[Collection entries]
-*-
(** The object that [runHistoricalAnalysis] returns. *)
Record estimate : Type := {
  estimatedEmailsPerMonth : nat;
  currentAlerts : nat;
  bullishSignals : nat;
  bearishSignals : nat;
  uniqueExpiries : nat
}.

(** [runHistoricalAnalysis()] from the point where the request has
    returned [options]; [currentTime] is the reading of the clock at its
    start. *)
Definition runHistoricalAnalysis (sqrt : Q -> Q) (currentTime : Z)
    (options : list Monitor.bookSummary) : estimate :=
  let '(expiryGroups, expiryStats) := calculateStats sqrt options currentTime in
  let alerts := detectAlerts expiryGroups expiryStats in
  let alertsByExpiry :=
    fold_left (fun groups alert => pushGroup (Alert.expiryDate alert) alert groups)
      alerts [] in
  let daysInMonth := 30%nat in
  let maxEmailsPerDay := (List.length alertsByExpiry * 4)%nat in
  let estimatedEmailsPerMonth := (maxEmailsPerDay * daysInMonth)%nat in
  let callAlerts := List.filter Alert.isCall alerts in
  let putAlerts := List.filter Alert.isPut alerts in
  {| estimatedEmailsPerMonth := estimatedEmailsPerMonth;
     currentAlerts := List.length alerts;
     bullishSignals := List.length callAlerts;
     bearishSignals := List.length putAlerts;
     uniqueExpiries := List.length alertsByExpiry |}.

End Historical.

(** ** monitor.js and emailService.js *)

Module BasicMonitor.

(** [parseExpiryDate(instrumentName)]: the second segment as it stands. *)
Definition parseExpiryDate (instrumentName : JSString.t) : JSString.t :=
  match JSString.split 45 instrumentName with
  | _ :: expiry :: _ => expiry
  | _ => JSString.lit "UNKNOWN"
  end.

(** The property names that an object literal inherits from
    [Object.prototype]. *)
Definition inheritedNames : list JSString.t :=
  List.map JSString.lit
    [ "constructor"; "__defineGetter__"; "__defineSetter__"; "hasOwnProperty";
      "__lookupGetter__"; "__lookupSetter__"; "isPrototypeOf";
      "propertyIsEnumerable"; "toString"; "valueOf"; "__proto__";
      "toLocaleString" ].

Definition inherited (key : JSString.t) : bool :=
  existsb (JSString.eqb key) inheritedNames.

(** [if (!groups[key]) groups[key] = []; groups[key].push(x)] for a key
    that is no inherited name. *)
Fixpoint pushKeyed {A : Type} (key : JSString.t) (x : A)
    (groups : list (JSString.t * list A)) : list (JSString.t * list A) :=
  match groups with
  | [] => [(key, [x])]
  | (k, xs) :: rest =>
      if JSString.eqb k key then (k, List.app xs [x]) :: rest
      else (k, xs) :: pushKeyed key x rest
  end.

(** The body of the first [forEach] of [calculateExpiryStats]; [None]
    is a [TypeError] thrown.  Here a key is any string that the feed
    sends: under an inherited name [expiryGroups[expiry]] is a function
    or an object from the start, the array is not created, and the call
    of [push], which that value does not have, throws. *)
Definition groupOption (expiryGroups : option (list (JSString.t * list Monitor.bookSummary)))
    (opt : Monitor.bookSummary) : option (list (JSString.t * list Monitor.bookSummary)) :=
  match expiryGroups with
  | None => None
  | Some groups =>
      let expiry := parseExpiryDate (Monitor.instrument_name opt) in
      if inherited expiry then None else Some (pushKeyed expiry opt groups)
  end.

Record stats : Type := {
  avgPrice : Q;
  avgVolume : Q;
  count : nat
}.

(** The entry written to [expiryStats] for one group, if any. *)
Definition cohortStats (opts : list Monitor.bookSummary) : option stats :=
  let validPrices := valid Monitor.mark_price opts in
  let validVolumes := valid Monitor.volume_usd opts in
  match validPrices, validVolumes with
  | _ :: _, _ :: _ =>
      Some {| avgPrice := sum validPrices / len validPrices;
              avgVolume := sum validVolumes / len validVolumes;
              count := List.length opts |}
  | _, _ => None
  end.

(** [calculateExpiryStats(options)].  The groups are listed in the order
    in which they were created; [Object.entries] may enumerate them in
    another order, which the statistics, written under one key for each
    group, do not depend on. *)
Definition calculateExpiryStats (options : list Monitor.bookSummary)
    : option (list (JSString.t * list Monitor.bookSummary) * gmap (list Z) stats) :=
  match fold_left groupOption options (Some []) with
  | None => None
  | Some expiryGroups =>
      Some (expiryGroups,
            fold_left
              (fun expiryStats (entry : JSString.t * list Monitor.bookSummary) =>
                 match cohortStats (snd entry) with
                 | Some s => <[fst entry := s]> expiryStats
                 | None => expiryStats
                 end)
              expiryGroups ∅)
  end.

(** The quotient of a positive number by an average: an infinity when
    the average is 0. *)
Inductive ratio : Type := Finite (q : Q) | Infinity.

Definition quotient (x y : Q) : ratio :=
  if Qeq_bool y 0 then Infinity else Finite (x / y).

(** [r >= c] and [r <= c]. *)
Definition atLeast (r : ratio) (c : Q) : bool :=
  match r with Finite q => Qle_bool c q | Infinity => true end.
Definition atMost (r : ratio) (c : Q) : bool :=
  match r with Finite q => Qle_bool q c | Infinity => false end.

Inductive alertType : Type := PRICE_SPIKE | PRICE_DROP | VOLUME_SPIKE | COMBINED.

Module Alert.
Record t : Type := {
  symbol : JSString.t;
  currentPrice : Q;
  priceRatio : ratio;
  volumeRatio : ratio;
  timestamp : Z;
  expiryDate : JSString.t;
  type : alertType
}.
End Alert.

(** The body of the [forEach] of [detectIrregularities]: the alert
    pushed for [opt], if any.  A key under which [expiryStats] has no
    entry of its own reads as [undefined] or as an inherited value
    without averages, whose ratios are [NaN] and pass no test: no alert
    either way. *)
Definition irregularity (now : Z) (expiryStats : gmap (list Z) stats)
    (opt : Monitor.bookSummary) : option Alert.t :=
  let expiry := parseExpiryDate (Monitor.instrument_name opt) in
  match expiryStats !! expiry with
  | None => None
  | Some stats =>
      if Qle_bool (Monitor.mark_price opt) 0 || Qle_bool (Monitor.volume_usd opt) 0
      then None
      else
        let priceRatio := quotient (Monitor.mark_price opt) (avgPrice stats) in
        let volumeRatio := quotient (Monitor.volume_usd opt) (avgVolume stats) in
        let isExtremePriceSpike := atLeast priceRatio 3 in
        let isExtremePriceDrop := atMost priceRatio (1 # 2) in
        let isExtremeVolumeSpike := atLeast volumeRatio 5 in
        let isCombinedAnomaly :=
          (atLeast priceRatio (5 # 2) || atMost priceRatio (6 # 10))
          && (atLeast volumeRatio 4 || atMost volumeRatio (6 # 10)) in
        if isExtremePriceSpike || isExtremePriceDrop || isExtremeVolumeSpike
           || isCombinedAnomaly
        then Some {| Alert.symbol := Monitor.instrument_name opt;
                     Alert.currentPrice := Monitor.mark_price opt;
                     Alert.priceRatio := priceRatio;
                     Alert.volumeRatio := volumeRatio;
                     Alert.timestamp := now;
                     Alert.expiryDate := expiry;
                     Alert.type :=
                       if isExtremePriceSpike then PRICE_SPIKE
                       else if isExtremePriceDrop then PRICE_DROP
                       else if isExtremeVolumeSpike then VOLUME_SPIKE
                       else COMBINED |}
        else None
  end.

Definition detectIrregularities (now : Z) (options : list Monitor.bookSummary)
    (expiryStats : gmap (list Z) stats) : list Alert.t :=
  List.flat_map
    (fun opt => match irregularity now expiryStats opt with
                | Some a => [a]
                | None => []
                end)
    options.

(** The first two steps of [monitorOptions] on fetched data; [None] when
    [calculateExpiryStats] throws. *)
Definition evaluateSnapshot (now : Z) (options : list Monitor.bookSummary)
    : option (list Alert.t) :=
  match calculateExpiryStats options with
  | None => None
  | Some (_, expiryStats) => Some (detectIrregularities now options expiryStats)
  end.

End BasicMonitor.

Module EmailService.

(** The four counts that [sendAlertEmail] prints in the message. *)
Record counts : Type := {
  extremePriceSpikes : nat;
  extremePriceDrops : nat;
  extremeVolumeSpikes : nat;
  combinedAnomalies : nat
}.

Definition categoryCounts (alerts : list BasicMonitor.Alert.t) : counts :=
  {| extremePriceSpikes :=
       List.length
         (List.filter
            (fun a => BasicMonitor.atLeast (BasicMonitor.Alert.priceRatio a) 3) alerts);
     extremePriceDrops :=
       List.length
         (List.filter
            (fun a => BasicMonitor.atMost (BasicMonitor.Alert.priceRatio a) (1 # 2))
            alerts);
     extremeVolumeSpikes :=
       List.length
         (List.filter
            (fun a => BasicMonitor.atLeast (BasicMonitor.Alert.volumeRatio a) 5) alerts);
     combinedAnomalies :=
       List.length
         (List.filter
            (fun a =>
               (BasicMonitor.atLeast (BasicMonitor.Alert.priceRatio a) (5 # 2)
                || BasicMonitor.atMost (BasicMonitor.Alert.priceRatio a) (6 # 10))
               && (BasicMonitor.atLeast (BasicMonitor.Alert.volumeRatio a) 4
                   || BasicMonitor.atMost (BasicMonitor.Alert.volumeRatio a) (6 # 10)))
            alerts) |}.

End EmailService.

(** ** Vocabulary of the specification *)

Module Spec.

(** A value clamped to [[0,1]]. *)
Definition clamp01 (x : Q) : Q :=
  if Qltb x 0 then 0 else if Qltb 1 x then 1 else x.


(** [|future - reference| / reference >= 0.02]. *)
Definition movedTwoPercent (future reference : Q) : bool :=
  Qle_bool (2 # 100) (Qabs (future - reference) / reference).
(** A row whose start time is not a valid date: one error, the table
    untouched. *)
Lemma importRow_invalid (i : nat) (row : string) (results : Results) (w : World) :
  let record := buildRecord headers (lineParser row) in
  let starttime := ofOption (field "starttime" record) in
  newDate rt starttime = None ->
  importRowWith lineParser onThrow rt headers i row (results, w)
  = (pushError results (invalidStartTime i starttime),
     mkWorld (table w) (snd (rowSessionId rt record (idCalls w)))).
Proof.
  intros record starttime H. unfold importRowWith.
  fold record. destruct (rowSessionId rt record (idCalls w)) as [sid calls].
  fold starttime. rewrite H. reflexivity.
Qed.

(** A row whose start time is a valid date is handed to [upsert] with
    the partition key of that date. *)
Lemma importRow_valid (i : nat) (row : string) (results : Results) (w : World)
    (t : Z) :
  let record := buildRecord headers (lineParser row) in
  let sessionId := fst (rowSessionId rt record (idCalls w)) in
  let calls := snd (rowSessionId rt record (idCalls w)) in
  let entity := rowEntity record (isoDate t) sessionId in
  newDate rt (ofOption (field "starttime" record)) = Some t ->
  forall (exists_ : bool) (t' : Table Session),
    upsert entity (table w) = (inr exists_, t') ->
    importRowWith lineParser onThrow rt headers i row (results, w)
    = (if exists_ then countUpdated results else countCreated results,
       mkWorld t' calls).
Proof.
  intros record sessionId calls entity H exists_ t' Hup.
  unfold importRowWith. fold record.
  subst sessionId calls entity.
  destruct (rowSessionId rt record (idCalls w)) as [sid calls].
  cbn [fst snd] in *. rewrite H, split_toISOString, Hup.
  destruct exists_; reflexivity.
Qed.

End ImportRow.

(** When the id names one stored row at most, the write of a row never
    throws: the entity ends up stored under its own key. *)
Lemma upsert_unique (e : Row Session) (t : Table Session) :
  singleRow (rowKey e) t ->
  exists exists_ t',
    upsert e t = (inr exists_, t')
    /\ getEntity (partitionKey e) (rowKey e) t' = Some e.
Proof.
  intros Hu. destruct (findByRowKey (rowKey e) t) as [ex|] eqn:Hfind.
  - destruct (String.eqb (partitionKey ex) (partitionKey e)) eqn:Hpk.
    + apply String.eqb_eq in Hpk.
      destruct (upsert_same_partition e ex t Hfind Hpk) as [E G].
      exists true, (replaceEntity e t). auto.
    + apply String.eqb_neq in Hpk.
      pose proof (unique_target_free e ex t Hu Hfind Hpk) as Hfree.
      destruct (upsert_other_partition e ex t Hfind Hpk Hfree) as [E [_ G]].
      eexists. eexists. split; [exact E | exact G].
  - destruct (upsert_absent e t Hfind) as [E G].
    exists false, (insertEntity e t). auto.
Qed.



Lemma sampleWorld_unique : uniqueRowKeys (table sampleWorld).
Proof.
  unfold uniqueRowKeys. simpl. repeat constructor; simpl; intuition discriminate.
Qed.


Lemma createEntity_stored (e : Row Session) (t t' : Table Session) (u : unit) :
  createEntity e t = (inr u, t') ->
  getEntity (partitionKey e) (rowKey e) t' = Some e.
Proof.
  unfold createEntity.
  destruct (getEntity (partitionKey e) (rowKey e) t) eqn:E; [discriminate|].
  intros H. injection H as _ <-. apply getEntity_insert_same, E.
Qed.

(** Whenever the write of a row does not throw, the entity is stored under
    its own key. *)
Lemma upsert_stored (e : Row Session) (t t' : Table Session) (exists_ : bool) :
  upsert e t = (inr exists_, t') ->
  getEntity (partitionKey e) (rowKey e) t' = Some e.
Proof.
  unfold upsert, bind, scanByRowKey.
  destruct (findByRowKey (rowKey e) t) as [ex|] eqn:Hfind.
  - destruct (negb (String.eqb (partitionKey ex) (partitionKey e))).
    + destruct (deleteEntity (partitionKey ex) (rowKey ex) t) as [[err|u] t1];
        [discriminate|].
      destruct (createEntity e t1) as [[err|u'] t2] eqn:C; [discriminate|].
      intros H. injection H as _ <-. exact (createEntity_stored e t1 t2 u' C).
    + unfold updateEntity.
      destruct (getEntity (partitionKey e) (rowKey e) t) eqn:E; [|discriminate].
      intros H. injection H as _ <-. apply getEntity_replace_same. congruence.
  - destruct (createEntity e t) as [[err|u] t1] eqn:C; [discriminate|].
    intros H. injection H as _ <-. exact (createEntity_stored e t t1 u C).
Qed.

Lemma pushError_errors (results : Results) (msg : string) :
  errors (pushError results msg) <> errors results.
Proof.
  unfold pushError. cbn [errors]. intros H.
  apply (f_equal (@List.length string)) in H. rewrite length_app in H.
  simpl in H. lia.
Qed.

(** A row of either import function that records no error is stored under
    the date of its start time. *)
Lemma importRow_stored (legacy : bool) (rt : Runtime) (headers : list string)
    (i : nat) (row : string) (results : Results) (w : World) (t : Z) :
  let lineParser := if legacy then Legacy.parseCsvLine else parseCsvLine in
  let step := if legacy then Legacy.importRow rt headers
              else importRow rt headers in
  let record := buildRecord headers (lineParser row) in
  let sessionId := fst (rowSessionId rt record (idCalls w)) in
  newDate rt (ofOption (field "starttime" record)) = Some t ->
  errors (fst (step i row (results, w))) = errors results ->
  getEntity (isoDate t) sessionId (table (snd (step i row (results, w))))
  = Some (rowEntity record (isoDate t) sessionId).
Proof.
  intros lineParser step record sessionId Hd.
  set (entity := rowEntity record (isoDate t) sessionId).
  destruct (upsert entity (table w)) as [[err|b] t'] eqn:U.
  - destruct legacy; subst step lineParser;
      unfold Legacy.importRow, importRow, importRowWith; fold record;
      subst entity sessionId;
      destruct (rowSessionId rt record (idCalls w)) as [sid calls];
      cbn [fst] in *; rewrite Hd, split_toISOString, U.
    + unfold Legacy.retryCreate.
      destruct (createEntity (rowEntity record (isoDate t) sid) t')
        as [[err'|u] t''] eqn:C.
      * intros H. exfalso. exact (pushError_errors _ _ H).
      * intros _. exact (createEntity_stored _ _ _ u C).
    + unfold recordRowError. intros H. exfalso. exact (pushError_errors _ _ H).
  - intros _. pose proof (upsert_stored entity (table w) t' b U) as G.
    destruct legacy; subst step lineParser;
      unfold Legacy.importRow, importRow;
      rewrite (importRow_valid _ _ rt headers i row results w t Hd b t' U);
      exact G.
Qed.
-*-
The answer is the run of lines above from the line containing "option (list Alert.t)" through the line containing "Lemma importRow_invalid (i", copied exactly and alone.

### [REPLY TO THE EXERCISE]
    : option (list Alert.t) :=
  match calculateExpiryStats options with
  | None => None
  | Some (_, expiryStats) => Some (detectIrregularities now options expiryStats)
  end.

End BasicMonitor.

Module EmailService.

(** The four counts that [sendAlertEmail] prints in the message. *)
Record counts : Type := {
  extremePriceSpikes : nat;
  extremePriceDrops : nat;
  extremeVolumeSpikes : nat;
  combinedAnomalies : nat
}.

Definition categoryCounts (alerts : list BasicMonitor.Alert.t) : counts :=
  {| extremePriceSpikes :=
       List.length
         (List.filter
            (fun a => BasicMonitor.atLeast (BasicMonitor.Alert.priceRatio a) 3) alerts);
     extremePriceDrops :=
       List.length
         (List.filter
            (fun a => BasicMonitor.atMost (BasicMonitor.Alert.priceRatio a) (1 # 2))
            alerts);
     extremeVolumeSpikes :=
       List.length
         (List.filter
            (fun a => BasicMonitor.atLeast (BasicMonitor.Alert.volumeRatio a) 5) alerts);
     combinedAnomalies :=
       List.length
         (List.filter
            (fun a =>
               (BasicMonitor.atLeast (BasicMonitor.Alert.priceRatio a) (5 # 2)
                || BasicMonitor.atMost (BasicMonitor.Alert.priceRatio a) (6 # 10))
               && (BasicMonitor.atLeast (BasicMonitor.Alert.volumeRatio a) 4
                   || BasicMonitor.atMost (BasicMonitor.Alert.volumeRatio a) (6 # 10)))
            alerts) |}.

End EmailService.

(** ** Vocabulary of the specification *)

Module Spec.

(** A value clamped to [[0,1]]. *)
Definition clamp01 (x : Q) : Q :=
  if Qltb x 0 then 0 else if Qltb 1 x then 1 else x.


(** [|future - reference| / reference >= 0.02]. *)
Definition movedTwoPercent (future reference : Q) : bool :=
  Qle_bool (2 # 100) (Qabs (future - reference) / reference).
(** A row whose start time is not a valid date: one error, the table
    untouched. *)
Lemma importRow_invalid (i : nat) (row : string) (results : Results) (w : World) :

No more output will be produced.